If you are using NETKEY, you might need to disable some bogus Linux icmp
redirects. Similarly to rp_filter, change the send_redirects option at
 /proc/sys/net/ipv4/conf/all/send_redirects

> About the missing "rightid=" on the vpngateway ipsec.conf: Isn't there a
> default to "right"? Otherwise, what has to be set there, since there might be
> several clients with valid keys, which are allowed to connect to the
> vpngateway?

Yes, it defaults to the IP address, so if you have multiple connections that
are similar and use the same IP address oon the VPN gateway, it might not
unique identify between two of those connections.

for example:

conn paul
	left=%defaultroute
	right=%any
	leftrsasigkey=0s-serverkey
	rightrsasigkey=0s-paulskey

conn ken
	left=%defaultroute
	right=%any
	leftrsasigkey=0s-serverkey
	rightrsasigkey=0s-kenskey

Now there is an incoming connection. Is it paul or ken? openswan cannot tell
the difference in time (even though there are different RSA keys associated
with right. The fix is:

conn paul
	left=%defaultroute
	leftid=@server
	right=%any
	rightid=@paul
	leftrsasigkey=0s-serverkey
	rightrsasigkey=0s-paulskey

conn ken
	left=%defaultroute
	leftid=@server
	right=%any
	rightid=@ken
	leftrsasigkey=0s-serverkey
	rightrsasigkey=0s-kenskey

Since the incoming rightid= is sent at the start of the IKE negotiation, it
will help us differentiate these two conenctions in time now.
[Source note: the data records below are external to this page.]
(** X27. An upload never writes to a published project: whatever the
    request and whatever the scanner and the storage service answer, a
    project that is published is stored after the call exactly as it was
    before. *)
Theorem upload_never_writes_to_a_published_project k user file body w id p :
  keyed w -> projects w !! id = Some p -> status p = published ->
  exists r w',
    uploadProjectFile k user file body w = (Ok r, w')
    /\ projects w' !! id = Some p.
Proof.
  intros K Found St.
  destruct (uploadProjectFile_run k user file body w) as (r & w' & E & [Q|L]).
  - exists r, w'. split; [exact E|]. destruct Q as ((_ & P & _) & _). rewrite P. exact Found.
  - destruct L as (f & v & _ & _ & _ & [P|(i & q & q' & Hi & Hq & Hs & P)]);
      exists r, w'; (split; [exact E|]); rewrite P; [exact Found|].
    rewrite (K _ _ Hq).
    destruct (decide (i = id)) as [->|Hne].
    + rewrite Found in Hq. injection Hq as <-. contradiction.
    + rewrite lookup_insert_ne by exact Hne. exact Found.
Qed.

End Uploads.
End UploadFacts.

Module LikesFacts.
Import Likes LikesSpec.

Lemma filter_absent (u : string) l :
  ~ In u l -> List.filter (fun id => negb (String.eqb id u)) l = l.
Proof.
  induction l as [|x l IH]; simpl; [reflexivity|]. intros N.
  destruct (String.eqb_spec x u) as [->|Hne]; simpl.
  - exfalso. apply N. left. reflexivity.
  - f_equal. apply IH. tauto.
Qed.

Lemma filter_appended (u : string) l :
  ~ In u l -> List.filter (fun id => negb (String.eqb id u)) (l ++ [u]) = l.
Proof.
  intros N. rewrite List.filter_app, filter_absent by exact N. simpl.
  rewrite String.eqb_refl. simpl. apply app_nil_r.
Qed.

Lemma existsb_liked (u : string) l :
  existsb (fun id => String.eqb id u) l = true <-> In u l.
Proof.
  rewrite existsb_exists. split.
  - intros (y & Hy & E). apply String.eqb_eq in E. subst. exact Hy.
  - intros Hu. exists u. split; [exact Hu|apply String.eqb_refl].
Qed.

Lemma filter_one_less (u : string) l :
  List.NoDup l -> In u l ->
  S (List.length (List.filter (fun id => negb (String.eqb id u)) l)) = List.length l.
Proof.
  induction 1 as [|x l Hx Hl IH]; simpl; [tauto|]. intros [->|Hu].
  - rewrite String.eqb_refl. simpl. rewrite filter_absent by exact Hx. reflexivity.
  - destruct (String.eqb_spec x u) as [->|Hne]; [contradiction|]. simpl.
    rewrite IH by exact Hu. reflexivity.
Qed.

Lemma filter_NoDup (u : string) l :
  List.NoDup l -> List.NoDup (List.filter (fun id => negb (String.eqb id u)) l).
Proof.
  induction 1 as [|x l Hx Hl IH]; simpl; [constructor|].
  destruct (negb (String.eqb x u)); [|exact IH].
  constructor; [|exact IH]. rewrite filter_In. tauto.
Qed.

Section Likes.
Context `{Platform}.

(** X28. A like and its withdrawal cancel out: when a signed-in user
    that does not yet like the project calls [likeProject] twice, the
    first call adds the like and answers with the counter raised by one,
    the second removes it and answers with the old counter, and the
    project is stored as it was before the two calls. *)
Theorem like_then_unlike_restores_the_project userId projectId st p :
  userId <> "" -> objectIdIsValid projectId = true ->
  st !! projectId = Some p -> ~ In userId (likedBy p) -> 0 <= likes p ->
  exists st1 st2,
    likeProject (Some userId) projectId st
    = (Ok (LikeSent true (likes p + 1) "Like agregado"), st1)
    /\ likeProject (Some userId) projectId st1
       = (Ok (LikeSent false (likes p) "Like removido"), st2)
    /\ st2 !! projectId = Some p
    /\ forall k, k <> projectId -> st2 !! k = st !! k.
Proof.
  intros U V Found New Pos.
  assert (Tu : Js.truthy userId = true) by (apply RejectFacts.truthy_iff; exact U).
  assert (Hn : existsb (fun id => String.eqb id userId) (likedBy p) = false).
  { destruct (existsb _ (likedBy p)) eqn:E; [|reflexivity].
    apply existsb_liked in E. contradiction. }
  assert (Hy : existsb (fun id => String.eqb id userId) (likedBy p ++ [userId]) = true).
  { apply existsb_liked, in_app_iff. right. left. reflexivity. }
  unfold likeProject, Store in *. run. rewrite Tu, V. simpl. rewrite Found, Hn. simpl.
  do 2 eexists. split; [reflexivity|].
  rewrite lookup_insert_eq. simpl. rewrite Hy. simpl.
  replace (Z.max 0 (likes p + 1 - 1)) with (likes p) by lia.
  split; [reflexivity|].
  rewrite lookup_insert_eq, filter_appended by exact New.
  split; [destruct p; reflexivity|].
  intros k Hk. rewrite !lookup_insert_ne by congruence. reflexivity.
Qed.

(** X29. [likeProject] keeps the counter honest: when in every project
    the counter is the number of users listed in [likedBy], each listed
    once, the same holds after any call, whatever it answers. *)
Theorem likeProject_keeps_the_counter_honest userId projectId st :
  all_consistent st ->
  exists r st',
    likeProject userId projectId st = (Ok r, st') /\ all_consistent st'.
Proof.
  intros C. unfold likeProject, all_consistent, Store in *. run.
  destruct userId as [u|]; [|eauto].
  destruct (negb (Js.truthy u)); [eauto|].
  destruct (negb (objectIdIsValid projectId)); simpl; [eauto|].
  destruct (st !! projectId) as [p|] eqn:Found; simpl; [|eauto].
  destruct (C _ _ Found) as (Hl & Hd).
  do 2 eexists. split; [reflexivity|].
  intros k q. destruct (decide (k = projectId)) as [->|Hne].
  2: { rewrite lookup_insert_ne by congruence. apply C. }
  rewrite lookup_insert_eq. intros [= <-].
  destruct (existsb (fun id => String.eqb id u) (likedBy p)) eqn:E; split; simpl.
  - apply existsb_liked in E. pose proof (filter_one_less u _ Hd E). lia.
  - apply filter_NoDup, Hd.
  - rewrite length_app. simpl. lia.
  - apply List.NoDup_app; [exact Hd|repeat constructor; simpl; tauto|].
    intros x Hx [<-|[]]. apply existsb_liked in Hx. congruence.
Qed.

End Likes.
End LikesFacts.

Module OverrideFacts.
Import Model Backend Upload Projects ProjectMethods Authoring AntivirusAdmin OverrideSpec.

Section Override.
Context `{Platform} `{Libraries}.

(** X30. An override clears the flag of one file and rescans nothing:
    for an administrator, [markFileAsSafe] on a stored file that has a
    scan saves the project with that file no longer flagged, whatever its
    scan said, the asset, its URL and its name being the same and the
    other file as it was; a caller that is not an administrator gets 403
    and nothing changes. *)
Theorem markFileAsSafe_clears_one_flag user body w p f :
  overrideSchema_ok body = true -> objectIdIsValid (o_projectId body) = true ->
  projects w !! o_projectId body = Some p -> _id p = o_projectId body ->
  file_of (o_fileType body) p = Some f -> virusScan f <> None ->
  exists r w',
    markFileAsSafe user body w = (Ok r, w')
    /\ if is_admin user
       then exists p' f',
              projects w' !! o_projectId body = Some p'
              /\ file_of (o_fileType body) p' = Some f'
              /\ flagged (Some f') = false
              /\ publicId f' = publicId f /\ url f' = url f /\ fileName f' = fileName f
              /\ file_of (other (o_fileType body)) p' = file_of (other (o_fileType body)) p
              /\ assets w' = assets w
       else w' = w
            /\ r = OverrideFailure 403 "Solo administradores pueden marcar archivos como seguros".
Proof.
  intros Sc V Found Key Hf Hs.
  unfold markFileAsSafe, findById_cast, findById, save, clock. run.
  destruct (is_admin user); simpl; [|eauto].
  rewrite Sc, V. simpl. rewrite Found. simpl. rewrite Hf.
  unfold file_of in Hf.
  destruct (files p) as [fs|] eqn:Fs; [|discriminate].
  destruct (virusScan f) as [vs|] eqn:Vs; [|contradiction]. simpl.
  do 2 eexists. split; [reflexivity|]. simpl. rewrite Key.
  do 2 eexists. split; [apply lookup_insert_eq|].
  unfold file_of. simpl. rewrite Fs.
  destruct (o_fileType body); simpl; repeat split; reflexivity.
Qed.

End Override.
End OverrideFacts.

Module MoreExamples.
Import Antivirus AntivirusSpec AntivirusBatch QuotaSpec QuotaFacts.
Import Samples.



Lemma oversized_file_passes_unscanned_witness :
  Js.truthy (API_KEY (svc quiet)) = true
  /\ 0 <= dailyRequestCount (svc quiet) < 499
  /\ unknown_to_service quiet
  /\ 32 * 1024 * 1024 < Z.of_nat (List.length oversized)
  /\ exists v w' added,
       scanWithVirusTotal (H := Node.platform) oversized "big.iso" quiet = (Ok v, w')
       /\ v = scan_failed too_large_message
       /\ isSafe v = true
       /\ calls w' = calls quiet ++ added
       /\ posts added = 0%nat
       /\ requestCount (svc w') = requestCount (svc quiet) + 2.
Proof.
  assert (L : 32 * 1024 * 1024 < Z.of_nat (List.length oversized)).
  { unfold oversized. rewrite repeat_length, Z2Nat.id; lia. }
  split; [reflexivity|]. split; [simpl; lia|]. split; [exact I|]. split; [exact L|].
  apply (oversized_file_passes_unscanned (H := Node.platform) quiet oversized "big.iso");
    [reflexivity|simpl; lia|exact I|exact L].
Defined.

Lemma remaining_requests_decide_the_next_scan_witness :
  Js.truthy (API_KEY (svc exhausted)) = true
  /\ 0 <= remainingDailyRequests (getStats (svc exhausted))
  /\ (remainingDailyRequests (getStats (svc exhausted)) = 0 ->
        scanWithVirusTotal (H := Node.platform) Examples.abc "a.zip" exhausted
        = (Ok daily_limit_reached, exhausted))
  /\ (0 < remainingDailyRequests (getStats (svc exhausted)) ->
        exists v w' sleeps more,
          scanWithVirusTotal (H := Node.platform) Examples.abc "a.zip" exhausted
          = (Ok v, w')
          /\ calls w' = calls exhausted
                        ++ sleeps ++ GetReport (sha256 (Platform := Node.platform) Examples.abc)
                           :: more
          /\ forallb is_sleep sleeps = true).
Proof.
  split; [reflexivity|].
  apply (remaining_requests_decide_the_next_scan (H := Node.platform)
           exhausted Examples.abc "a.zip").
  reflexivity.
Defined.

Lemma daily_ceiling_is_never_lifted_witness :
  Js.truthy (API_KEY (svc exhausted)) = true
  /\ 500 <= dailyRequestCount (svc exhausted)
  /\ exists w',
       scans_over_time (H := Node.platform) two_scans exhausted
       = (Ok (map (fun _ => daily_limit_reached) two_scans), w')
       /\ svc w' = svc exhausted /\ calls w' = calls exhausted
       /\ reportReplies w' = reportReplies exhausted
       /\ scanReplies w' = scanReplies exhausted.
Proof.
  split; [reflexivity|]. split; [discriminate|].
  apply (daily_ceiling_is_never_lifted (H := Node.platform) exhausted two_scans);
    [reflexivity|discriminate].
Defined.

End MoreExamples.

Module HandlerExamples.
Import Model Backend Upload Admin Projects ProjectMethods Moderation Authoring.
Import UploadController AntivirusAdmin Likes.
Import StorageSpec AdminSpec DraftSpec ModerationSpec UploadSpec LikesSpec OverrideSpec.
Import ModelFacts AssetFacts ModerationFacts UploadFacts LikesFacts OverrideFacts.
Import Demo Samples.
(** [X4] A label without ['='] is never fatal: it is left out of
    [extra_labels] and logged as one warning. The log after [__init__]
    is exactly one warning per such label, in the order given. *)
Theorem X4_labels_without_equals_are_skipped_with_a_warning
  (pfx url : string) (job : option string) (raw : list string) :
  log (PrometheusReport_init pfx url job raw)
  = map skipped_label (filter (fun s => negb (has_char "=" s)) raw)
  /\ forall s, has_char "=" s = false ->
               extra_labels (self (PrometheusReport_init pfx url job (raw ++ [s])))
               = extra_labels (self (PrometheusReport_init pfx url job raw)).
Proof.
  split.
  - rewrite init_world. simpl. now rewrite init_log.
  - intros s Hs. rewrite !init_world, fold_left_app. cbn [fold_left].
    now rewrite init_label_step_invalid.
Qed.

Lemma X4_labels_without_equals_are_skipped_with_a_warning_witness :
  extra_labels (self (PrometheusReport_init "p_" "http://gateway:9091" None
                        (["env=ci"] ++ ["broken"])))
  = extra_labels (self (PrometheusReport_init "p_" "http://gateway:9091" None
                          ["env=ci"])).
Proof.
  apply (X4_labels_without_equals_are_skipped_with_a_warning
           "p_" "http://gateway:9091" None ["env=ci"]).
  reflexivity.
Defined.

Lemma init_keys (raw : list string) :
  forall acc,
    NoDup (PyDict.keys (fst acc)) ->
    NoDup (PyDict.keys (fst (fold_left init_label_step raw acc)))
    /\ forall k,
         In k (PyDict.keys (fst (fold_left init_label_step raw acc)))
         <-> In k (PyDict.keys (fst acc))
             \/ exists v, In (k ++ "=" ++ v)%string raw /\ has_char "=" k = false.
Proof.
  induction raw as [|s raw IH]; intros acc Hnd; cbn [fold_left].
  - split; auto. intros k. split; auto. intros [H|(v & [] & _)]; auto.
  - destruct (has_char "=" s) eqn:Hs.
    + destruct (split_with_sep _ _ Hs) as (k0 & v0 & -> & Hk0).
      rewrite (init_label_step_token acc k0 v0 Hk0).
      destruct (IH (PyDict.set k0 v0 (fst acc), snd acc)) as [Hnd' Hin];
        [now apply NoDup_keys_set|].
      split; auto. intros k. rewrite Hin. simpl. rewrite In_keys_set.
      split.
      * intros [[H| ->]|(v & Hv & Hk)]; eauto.
      * intros [H|(v & [Hv|Hv] & Hk)]; eauto.
        left; right.
        assert (E : str_split_once "=" (k ++ String "=" v)%string
                    = str_split_once "=" (k0 ++ String "=" v0)%string)
          by (f_equal; auto).
        rewrite !split_at_sep in E by auto. congruence.
    + rewrite init_label_step_invalid by auto.
      destruct (IH (fst acc, snd acc ++ [skipped_label s])) as [Hnd' Hin]; auto.
      split; auto. intros k. rewrite Hin. simpl.
      split.
      * intros [H|(v & Hv & Hk)]; eauto.
      * intros [H|(v & [Hv|Hv] & Hk)]; eauto.
        exfalso. subst s.
        change (k ++ "=" ++ v)%string with (k ++ String "=" v)%string in Hs.
        rewrite has_char_at_sep in Hs. discriminate.
Qed.
Definition DEFAULT_RESTORE_SETTINGS : RestorationSettings.t :=
  {| RestorationSettings.scratchReduction := 80;
     RestorationSettings.denoiseLevel := 50;
     RestorationSettings.colorRestoration := true;
     RestorationSettings.faceRestoration := true;
     RestorationSettings.sharpenArtifacts := true;
     RestorationSettings.quality := Q_4K |}.

(** The service call [handleProcess] makes for the active tab. *)
Definition handleProcess_call (activeTab : AppTab) (originalUrl : string)
  (enhanceSettings : EditorSettings.t) (idSettings : IDPhotoSettings.t)
  (restoreSettings : RestorationSettings.t) : JS string :=
  match activeTab with
  | ENHANCE => enhanceImageWithGemini originalUrl enhanceSettings
  | ID_PHOTO => generateIDPhotoWithGemini originalUrl idSettings
  | RESTORE => restoreImageWithGemini originalUrl restoreSettings
  end.

(* ===================================================================== *)
(** ** src/App.tsx: the workspace state and its handlers *)
(* ===================================================================== *)

(** [ImageState] of src/types.ts; [null] is [None]. *)
Module ImageState.
Record t := mk {
  originalUrl : option string;
  processedUrl : option string;
  isProcessing : bool;
  error : option string
}.
End ImageState.

(** The state [useState<ImageState>] starts from. *)
Definition initial_imgState : ImageState.t :=
  {| ImageState.originalUrl := None;
     ImageState.processedUrl := None;
     ImageState.isProcessing := false;
     ImageState.error := None |}.

(** Truthiness of a [string | null]. *)
Definition truthy_url (url : option string) : bool :=
  match url with
  | Some u => Js.truthy u
  | None => false
  end.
> You mention the VPN gateway should always be the default gateway - therefore,
> it has to be identical with the firewall on 192.168.0.1. And furtheron, I
> assume, the VPN client should not be in the same subnet - in my situation, it
> should not be in 192.168.0.0/24, is this right?

The problem is you cannot be 192.168.0.x and have a subnet=192.168.0.0/24.
The easiest setup for two servers in the same lan is just using a direct
host-host ipsec connection without using a gateway. Use another connection
for protecting 0.0.0.0/0. Openswan will pick the most specific IPsec SA,
so this should work. (Not entirely sure if this would work on NETKEY, now I
think of it, I think it should though)

> And thinking about the setup I want to introduce finally, where "real"
> roadwarriors from anywhere can connect to the internal network. The VPN
> gateway has to be identical with the firewall? Isn't there a possibility to
> have, e.g. a separate host with an own public address and a connection to the
> internal network (having, e.g. an internal ip address of 192.168.0.111),
> parallel to the firewall, which deals with all the VPN connections? In this
> situation, from the point of view of the internal network, it would not be the
> default gateway.

The problem you are introducing with this is assymetric routing. Let's assume
the firewall and vpnserver are different, and the vpnserver is not the default
gateway for the inside client (but firewall is):
                   ---vpnserver-------+
                  /                   |
roadwarrior------+---firewal------insideclient

So the packet flow will now be (when IPsec is up)
1) roadwarrior sends encrypted packet for inside client to VPNserver
2) vpnserver decrypts and sends plaintext packet to inside client
3) inside client answers and sends plaintext packet for roadwarrior on
   dynamic IP, which it knows nothing about, to default gateway(firewall)
4) default gateway/firewall sends plaintext packet to roadwarrior
5) roadwarrior expected a crypted packet and drops it.

If you had a setup like:

roadwarrior----firewall--vpnserver----inside client, or:
roadwarrior-----vpnserver----firewall----inside client

then this problem does not happen, because at some point the vpnserver
sees the packets, knows it has an IPsec poolicy, and encrypts the packet.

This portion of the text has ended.